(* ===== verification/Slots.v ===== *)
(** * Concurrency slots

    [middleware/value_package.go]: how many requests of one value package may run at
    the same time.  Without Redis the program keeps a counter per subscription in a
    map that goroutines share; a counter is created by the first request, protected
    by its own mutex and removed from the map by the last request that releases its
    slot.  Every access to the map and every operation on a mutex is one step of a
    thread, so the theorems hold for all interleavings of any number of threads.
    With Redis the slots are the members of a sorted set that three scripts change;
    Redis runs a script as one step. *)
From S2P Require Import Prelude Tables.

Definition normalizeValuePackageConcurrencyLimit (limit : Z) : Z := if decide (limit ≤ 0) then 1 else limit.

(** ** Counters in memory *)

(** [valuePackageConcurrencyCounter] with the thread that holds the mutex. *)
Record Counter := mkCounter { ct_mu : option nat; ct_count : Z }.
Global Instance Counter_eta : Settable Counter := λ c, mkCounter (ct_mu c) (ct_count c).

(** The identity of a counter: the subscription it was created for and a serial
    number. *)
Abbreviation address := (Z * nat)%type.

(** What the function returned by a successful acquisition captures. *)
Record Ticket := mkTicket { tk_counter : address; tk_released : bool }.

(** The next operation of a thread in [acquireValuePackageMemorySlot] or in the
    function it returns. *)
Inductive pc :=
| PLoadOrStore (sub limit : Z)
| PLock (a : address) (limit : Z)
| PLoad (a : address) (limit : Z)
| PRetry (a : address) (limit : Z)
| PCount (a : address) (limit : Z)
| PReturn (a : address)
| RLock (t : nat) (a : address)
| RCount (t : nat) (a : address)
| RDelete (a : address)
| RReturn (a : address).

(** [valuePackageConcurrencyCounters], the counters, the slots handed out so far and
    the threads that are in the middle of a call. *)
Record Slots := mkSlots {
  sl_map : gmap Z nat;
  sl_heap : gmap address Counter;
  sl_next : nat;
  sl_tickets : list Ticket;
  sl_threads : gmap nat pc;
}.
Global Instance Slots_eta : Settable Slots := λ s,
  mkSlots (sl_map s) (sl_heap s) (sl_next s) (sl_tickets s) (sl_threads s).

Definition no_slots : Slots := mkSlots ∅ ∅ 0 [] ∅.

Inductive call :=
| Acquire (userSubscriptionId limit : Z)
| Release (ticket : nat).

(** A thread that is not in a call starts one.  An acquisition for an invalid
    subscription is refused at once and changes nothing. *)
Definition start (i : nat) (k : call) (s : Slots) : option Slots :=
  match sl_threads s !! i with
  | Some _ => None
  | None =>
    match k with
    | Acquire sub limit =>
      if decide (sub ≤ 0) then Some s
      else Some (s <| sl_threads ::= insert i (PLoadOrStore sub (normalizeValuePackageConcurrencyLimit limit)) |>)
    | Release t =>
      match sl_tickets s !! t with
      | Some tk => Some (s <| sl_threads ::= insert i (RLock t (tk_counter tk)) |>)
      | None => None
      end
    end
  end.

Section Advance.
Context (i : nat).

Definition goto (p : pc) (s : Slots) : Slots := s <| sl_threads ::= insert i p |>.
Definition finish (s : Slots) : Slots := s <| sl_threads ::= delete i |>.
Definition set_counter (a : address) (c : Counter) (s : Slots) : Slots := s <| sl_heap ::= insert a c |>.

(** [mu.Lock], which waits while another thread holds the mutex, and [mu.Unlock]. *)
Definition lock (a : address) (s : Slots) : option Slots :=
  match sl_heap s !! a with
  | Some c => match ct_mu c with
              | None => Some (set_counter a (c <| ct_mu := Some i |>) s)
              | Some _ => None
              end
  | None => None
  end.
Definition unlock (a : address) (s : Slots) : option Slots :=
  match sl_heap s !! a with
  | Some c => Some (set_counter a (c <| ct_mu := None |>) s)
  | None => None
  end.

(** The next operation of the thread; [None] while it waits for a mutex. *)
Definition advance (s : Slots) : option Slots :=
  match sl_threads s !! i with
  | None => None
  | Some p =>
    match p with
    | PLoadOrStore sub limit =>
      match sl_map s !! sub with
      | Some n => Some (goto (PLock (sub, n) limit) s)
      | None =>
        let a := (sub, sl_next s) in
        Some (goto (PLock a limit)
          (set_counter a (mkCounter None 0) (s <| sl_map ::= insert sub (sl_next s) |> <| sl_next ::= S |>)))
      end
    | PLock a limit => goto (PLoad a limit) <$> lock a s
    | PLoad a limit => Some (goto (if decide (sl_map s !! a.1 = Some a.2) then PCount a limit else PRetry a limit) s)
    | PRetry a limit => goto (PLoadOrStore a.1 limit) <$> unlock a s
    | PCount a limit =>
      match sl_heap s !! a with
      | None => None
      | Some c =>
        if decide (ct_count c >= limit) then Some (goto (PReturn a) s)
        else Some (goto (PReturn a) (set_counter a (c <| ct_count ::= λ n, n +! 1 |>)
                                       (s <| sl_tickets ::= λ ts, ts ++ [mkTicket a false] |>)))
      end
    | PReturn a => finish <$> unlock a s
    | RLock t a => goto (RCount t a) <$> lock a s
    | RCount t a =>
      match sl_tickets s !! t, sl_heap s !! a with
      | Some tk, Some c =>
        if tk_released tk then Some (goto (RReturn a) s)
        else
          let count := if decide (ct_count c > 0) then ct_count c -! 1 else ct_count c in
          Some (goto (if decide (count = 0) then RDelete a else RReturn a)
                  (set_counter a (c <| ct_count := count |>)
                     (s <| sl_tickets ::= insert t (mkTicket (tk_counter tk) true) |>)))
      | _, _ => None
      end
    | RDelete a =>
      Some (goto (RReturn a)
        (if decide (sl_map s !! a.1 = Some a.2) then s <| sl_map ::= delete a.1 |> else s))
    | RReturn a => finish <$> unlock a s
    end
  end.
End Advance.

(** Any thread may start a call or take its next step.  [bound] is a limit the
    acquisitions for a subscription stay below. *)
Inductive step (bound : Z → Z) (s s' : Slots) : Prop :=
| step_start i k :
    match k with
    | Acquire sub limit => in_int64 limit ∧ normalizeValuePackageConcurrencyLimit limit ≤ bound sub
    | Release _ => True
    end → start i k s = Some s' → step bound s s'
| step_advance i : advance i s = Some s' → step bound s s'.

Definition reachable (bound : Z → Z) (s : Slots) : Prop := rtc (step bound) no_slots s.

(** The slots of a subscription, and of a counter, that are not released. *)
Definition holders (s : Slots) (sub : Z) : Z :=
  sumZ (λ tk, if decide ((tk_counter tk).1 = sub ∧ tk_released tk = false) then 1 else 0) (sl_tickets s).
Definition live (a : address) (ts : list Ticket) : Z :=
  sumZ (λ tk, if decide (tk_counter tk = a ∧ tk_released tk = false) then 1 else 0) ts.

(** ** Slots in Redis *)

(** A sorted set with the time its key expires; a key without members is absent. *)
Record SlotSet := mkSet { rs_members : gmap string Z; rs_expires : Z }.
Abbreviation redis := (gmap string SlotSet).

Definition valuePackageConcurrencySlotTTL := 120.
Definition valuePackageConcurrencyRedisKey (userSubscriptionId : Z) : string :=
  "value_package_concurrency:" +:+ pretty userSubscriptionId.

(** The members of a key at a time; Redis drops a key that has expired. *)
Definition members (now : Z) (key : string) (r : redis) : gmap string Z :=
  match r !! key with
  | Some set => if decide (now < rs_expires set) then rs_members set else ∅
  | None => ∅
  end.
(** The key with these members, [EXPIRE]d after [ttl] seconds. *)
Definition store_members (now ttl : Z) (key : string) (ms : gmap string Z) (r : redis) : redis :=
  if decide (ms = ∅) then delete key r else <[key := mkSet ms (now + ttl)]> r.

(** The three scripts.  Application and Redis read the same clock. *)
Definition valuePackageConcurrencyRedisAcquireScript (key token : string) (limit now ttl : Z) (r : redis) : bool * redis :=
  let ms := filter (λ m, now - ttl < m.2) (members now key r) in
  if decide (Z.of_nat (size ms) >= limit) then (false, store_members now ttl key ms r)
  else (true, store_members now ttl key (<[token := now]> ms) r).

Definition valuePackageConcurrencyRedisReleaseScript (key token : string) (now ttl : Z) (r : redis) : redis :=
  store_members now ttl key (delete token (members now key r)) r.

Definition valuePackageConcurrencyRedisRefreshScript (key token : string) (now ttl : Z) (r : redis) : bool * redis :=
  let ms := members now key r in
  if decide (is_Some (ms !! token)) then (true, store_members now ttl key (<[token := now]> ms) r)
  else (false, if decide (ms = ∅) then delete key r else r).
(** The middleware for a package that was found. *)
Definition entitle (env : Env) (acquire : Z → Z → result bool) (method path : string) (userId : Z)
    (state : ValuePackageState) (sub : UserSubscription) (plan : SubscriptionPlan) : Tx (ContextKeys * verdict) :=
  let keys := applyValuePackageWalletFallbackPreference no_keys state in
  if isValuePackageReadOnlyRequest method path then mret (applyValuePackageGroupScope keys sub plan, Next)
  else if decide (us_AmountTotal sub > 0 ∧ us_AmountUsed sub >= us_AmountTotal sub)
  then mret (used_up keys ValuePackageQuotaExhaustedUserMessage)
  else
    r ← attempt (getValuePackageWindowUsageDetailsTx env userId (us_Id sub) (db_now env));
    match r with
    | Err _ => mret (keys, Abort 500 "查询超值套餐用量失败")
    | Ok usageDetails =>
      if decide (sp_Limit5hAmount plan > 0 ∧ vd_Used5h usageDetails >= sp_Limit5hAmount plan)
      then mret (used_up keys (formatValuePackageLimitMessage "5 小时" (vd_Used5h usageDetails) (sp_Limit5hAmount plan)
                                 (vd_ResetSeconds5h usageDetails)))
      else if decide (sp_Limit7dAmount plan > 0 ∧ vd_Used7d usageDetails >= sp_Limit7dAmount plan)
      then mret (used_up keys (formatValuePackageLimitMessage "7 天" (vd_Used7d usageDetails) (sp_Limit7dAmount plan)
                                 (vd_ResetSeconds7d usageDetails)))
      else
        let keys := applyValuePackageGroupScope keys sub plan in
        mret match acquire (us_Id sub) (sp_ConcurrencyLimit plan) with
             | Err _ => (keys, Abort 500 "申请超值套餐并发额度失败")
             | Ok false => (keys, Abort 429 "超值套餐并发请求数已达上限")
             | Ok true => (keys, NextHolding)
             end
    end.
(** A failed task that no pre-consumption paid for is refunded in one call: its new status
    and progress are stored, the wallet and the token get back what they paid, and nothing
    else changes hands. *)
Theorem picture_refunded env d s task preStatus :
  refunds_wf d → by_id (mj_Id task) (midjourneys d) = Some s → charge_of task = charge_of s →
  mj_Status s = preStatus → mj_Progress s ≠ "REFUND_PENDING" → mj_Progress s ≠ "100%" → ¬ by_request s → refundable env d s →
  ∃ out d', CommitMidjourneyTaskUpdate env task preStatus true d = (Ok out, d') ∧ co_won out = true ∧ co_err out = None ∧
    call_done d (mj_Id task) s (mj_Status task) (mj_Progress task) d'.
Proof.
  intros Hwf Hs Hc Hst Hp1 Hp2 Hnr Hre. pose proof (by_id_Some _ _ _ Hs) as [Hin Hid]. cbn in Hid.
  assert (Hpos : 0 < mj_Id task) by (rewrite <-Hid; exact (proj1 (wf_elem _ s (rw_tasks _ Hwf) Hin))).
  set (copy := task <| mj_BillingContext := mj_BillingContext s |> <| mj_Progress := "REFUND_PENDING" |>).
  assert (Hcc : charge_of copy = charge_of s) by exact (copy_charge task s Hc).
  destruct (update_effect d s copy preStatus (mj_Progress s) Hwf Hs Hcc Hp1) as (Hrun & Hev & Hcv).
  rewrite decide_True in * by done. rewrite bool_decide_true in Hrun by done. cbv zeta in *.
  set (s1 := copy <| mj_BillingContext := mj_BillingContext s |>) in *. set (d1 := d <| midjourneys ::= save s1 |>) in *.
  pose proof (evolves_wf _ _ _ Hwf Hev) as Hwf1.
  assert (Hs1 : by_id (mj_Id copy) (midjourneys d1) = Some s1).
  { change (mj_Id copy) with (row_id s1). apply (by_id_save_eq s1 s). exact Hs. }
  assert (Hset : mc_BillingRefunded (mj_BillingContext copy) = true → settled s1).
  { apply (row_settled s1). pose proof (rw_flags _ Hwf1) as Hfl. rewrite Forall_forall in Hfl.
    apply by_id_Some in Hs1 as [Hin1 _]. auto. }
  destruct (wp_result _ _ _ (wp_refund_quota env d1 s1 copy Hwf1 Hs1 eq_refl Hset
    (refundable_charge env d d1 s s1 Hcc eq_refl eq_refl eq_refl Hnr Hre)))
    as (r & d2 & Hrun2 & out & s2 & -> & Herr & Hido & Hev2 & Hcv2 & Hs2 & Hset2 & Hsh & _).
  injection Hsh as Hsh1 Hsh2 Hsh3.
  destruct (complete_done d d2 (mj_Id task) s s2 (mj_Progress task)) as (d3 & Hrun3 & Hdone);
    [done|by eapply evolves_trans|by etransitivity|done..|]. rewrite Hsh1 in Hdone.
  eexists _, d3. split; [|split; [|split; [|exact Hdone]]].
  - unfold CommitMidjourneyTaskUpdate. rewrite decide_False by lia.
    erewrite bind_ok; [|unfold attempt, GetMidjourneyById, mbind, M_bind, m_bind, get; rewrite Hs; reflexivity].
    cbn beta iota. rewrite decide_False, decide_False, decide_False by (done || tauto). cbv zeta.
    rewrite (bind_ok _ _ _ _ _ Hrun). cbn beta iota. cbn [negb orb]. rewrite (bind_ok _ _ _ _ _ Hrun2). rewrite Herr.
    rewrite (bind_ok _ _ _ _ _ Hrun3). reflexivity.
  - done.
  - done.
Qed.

__________

Every line above that carries the string "copy" should be copied.

_ANSWER AREA_
  set (copy := task <| mj_BillingContext := mj_BillingContext s |> <| mj_Progress := "REFUND_PENDING" |>).
  assert (Hcc : charge_of copy = charge_of s) by exact (copy_charge task s Hc).
  destruct (update_effect d s copy preStatus (mj_Progress s) Hwf Hs Hcc Hp1) as (Hrun & Hev & Hcv).
  set (s1 := copy <| mj_BillingContext := mj_BillingContext s |>) in *. set (d1 := d <| midjourneys ::= save s1 |>) in *.
  assert (Hs1 : by_id (mj_Id copy) (midjourneys d1) = Some s1).
  { change (mj_Id copy) with (row_id s1). apply (by_id_save_eq s1 s). exact Hs. }
  assert (Hset : mc_BillingRefunded (mj_BillingContext copy) = true → settled s1).
  destruct (wp_result _ _ _ (wp_refund_quota env d1 s1 copy Hwf1 Hs1 eq_refl Hset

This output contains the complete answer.